Antialiasing is not the only technique that Quartz can use to improve the legibility of on-screen text. The computer also can employ a technique that Apple calls font smoothing. Font smoothing also employs sub-pixels to reduce the jaggedness of text on-screen. Unlike antialiasing, however, font smoothing is based on the physical sub-pixels of an LCD monitor. On such a monitor, each pixel is physically constructed of separate red, green, and blue sub-pixels. The computer can exploit this fact to smooth the edges of text by applying colors to the edge pixels. The different colors turn on and off the LCD sub-pixels, and your brain ignores the colors in favor of perceiving a smooth edge. While font smoothing works well on LCD screens, it is of limited use on traditional phosphor monitors.

Rich Text Support

Mac OS X supports the Unicode text encoding standard and enables developers to create software that can adapt to the rich set of diverse text systems used by cultures across the globe. In this environment, writing software that supports the variations of the written word is quite a complex process. Mac OS X handles the complexity by breaking the text layout and presentation process into a number of discrete steps.

In the first step, the computer converts the text that a user types into a collection of drawings called glyphs. The computer may use the same character to represent the letter "A," but that A will be represented by a very different glyph when drawn in Times than when it is drawn in Helvetica. Once the computer has converted the characters into a series of glyphs, the software arranges the glyphs so that they occur in the proper order defined by the writing system. In the final step, the computer draws those glyphs on a graphics device.

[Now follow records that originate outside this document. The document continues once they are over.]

(** * apm_planner: serial link settings and the PX4 bootloader uploader

  A shallow embedding of [src/comm/SerialLink.cc] and
  [src/ui/configuration/PX4FirmwareUploader.cc].

  Conventions.  A byte ([char], [unsigned char]) is a [Z] in [0, 256); a
  [QByteArray] is a [list Z].  A [QString] is a [string] (8-bit code
  units).  A C++ [int] is a [Z] whose wrap-around is written out where the
  source converts.  Member functions thread the object explicitly. *)

From Stdlib Require Import ZArith List String Ascii Bool Lia Arith.
From Stdlib Require Import DecimalString DecimalZ DecimalPos Sorted.
From Equations Require Import Equations.
Import ListNotations.

#[local] Open Scope string_scope.
#[local] Open Scope list_scope.
#[local] Open Scope Z_scope.

(** ** Qt value classes used by both files *)

Module Qt.

(** [int] is 32 bits wide. *)
Definition INT_MIN : Z := - 2 ^ 31.
Definition INT_MAX : Z := 2 ^ 31 - 1.
Definition in_int (z : Z) : bool := (INT_MIN <=? z) && (z <=? INT_MAX).

(** Conversion of an integer to [int] / [unsigned int] / [char]. *)
Definition to_uint (z : Z) : Z := z mod 2 ^ 32.
Definition to_int (z : Z) : Z :=
  let u := to_uint z in if u <? 2 ^ 31 then u else u - 2 ^ 32.
Definition to_uchar (z : Z) : Z := z mod 256.

(** *** QString *)

Definition isSpace (c : ascii) : bool :=
  let n := N_of_ascii c in ((9 <=? n) && (n <=? 13) || (n =? 32))%N.

Fixpoint trim_left (s : string) : string :=
  match s with
  | String c s' => if isSpace c then trim_left s' else s
  | EmptyString => EmptyString
  end.

(** [trim_right] drops the trailing white space: a character is kept when
    it is not a space or when something is kept after it. *)
Fixpoint trim_right (s : string) : string :=
  match s with
  | String c s' =>
      match trim_right s' with
      | EmptyString => if isSpace c then EmptyString else String c EmptyString
      | t => String c t
      end
  | EmptyString => EmptyString
  end.

(** [QString::trimmed]. *)
Definition trimmed (s : string) : string := trim_right (trim_left s).

(** [QString::mid(position, n)]: [n] characters from [position]; the rest
    of the string when [n] is negative or exceeds what is left; the null
    string when [position] is past the end. *)
Definition mid (position : nat) (n : Z) (s : string) : string :=
  if (String.length s <? position)%nat then EmptyString
  else
    let rest := (String.length s - position)%nat in
    if (n <? 0) || (Z.of_nat rest <? n) then substring position rest s
    else substring position (Z.to_nat n) s.

(** [QString::split(sep)] with the default [KeepEmptyParts]: the pieces
    between the successive, non-overlapping occurrences of a non-empty
    [sep], scanning from the left.  [skip] counts the characters of an
    occurrence of [sep] still to be passed over; [cur] is the piece being
    collected. *)
Fixpoint split_from (sep : string) (skip : nat) (cur s : string) : list string :=
  match s with
  | EmptyString => [cur]
  | String c s' =>
      match skip with
      | S k => split_from sep k cur s'
      | O =>
          if prefix sep s
          then cur :: split_from sep (String.length sep - 1) EmptyString s'
          else split_from sep O (cur ++ String c EmptyString)%string s'
      end
  end.

Definition split (sep s : string) : list string :=
  split_from sep O EmptyString s.

(** [QString::number(int)]: decimal digits, a leading '-' when negative. *)
Definition number (z : Z) : string := NilZero.string_of_int (Z.to_int z).

(** [QString::toInt()]: surrounding white space is ignored, then an
    optional sign and decimal digits; 0 when the text is not a number or
    the number does not fit an [int]. *)
Definition parse_int (s : string) : option Z :=
  match s with
  | String "+"%char s' => option_map (fun d => Z.of_int (Decimal.Pos d)) (NilZero.uint_of_string s')
  | _ => option_map Z.of_int (NilZero.int_of_string s)
  end.

Definition toInt (s : string) : Z :=
  match parse_int (trimmed s) with
  | Some z => if in_int z then z else 0
  | None => 0
  end.

(** *** QMap<QString,int>

    A [QMap] keeps its entries in ascending key order, one entry per key;
    iteration from [constBegin] to [constEnd] visits them in that order. *)
Definition QMap : Type := list (string * Z).

Definition key_lt (a b : string * Z) : Prop := String.compare (fst a) (fst b) = Lt.

(** The class invariant of a [QMap]. *)
Definition ordered (m : QMap) : Prop := StronglySorted key_lt m.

The graphics system in Mac OS X separates the steps of the text presentation process. The complexities of glyphs selection and layout are handled by text processing libraries such as ATSUI and the Cocoa Text system. When the time comes to draw those glyphs on a graphics device, however, Mac OS X turns to Quartz 2D.

For the most part, the text capabilities in Quartz 2D are limited to the final stages of the text pipeline. The role of Quartz 2D largely is to combine the layout information of higher level libraries, with the graphics information it extracts from fonts to draw glyphs on the graphics device. The Quartz context API does include some routines that can take text, usually text encoded using the MacRoman text encoding, through the entire text processing pipeline. Those routines provide very rudimentary text layout support, and their use is discouraged. Applications that use higher-level text libraries enjoy the added flexibility those library offer. The text layout libraries, in turn, can draw their text using all the advantages Quartz 2D has to offer.

Performance

The previous chapter devoted some time to discussing the performance of modern graphics systems and the increasingly important role of dedicated graphics hardware. One of the advantages of a high level graphics library like Quartz 2D is that it isolates your application from many of the complexities of the hardware. Quartz 2D is carefully crafted to take advantage of hardware features like AltiVec and programmable graphics cards. Your application will enjoy the advantages of those hardware services by virtue of the fact that it draws graphics through Quartz 2D.

That doesn't free your application from all responsibility, however. Choices you make in your application and the way you interact with Quartz 2D can have an impact on the library's ability to make use of the hardware. Quartz 2D can help you balance the efficient use of hardware resources to ensure your application runs at the peak of performance on any machine.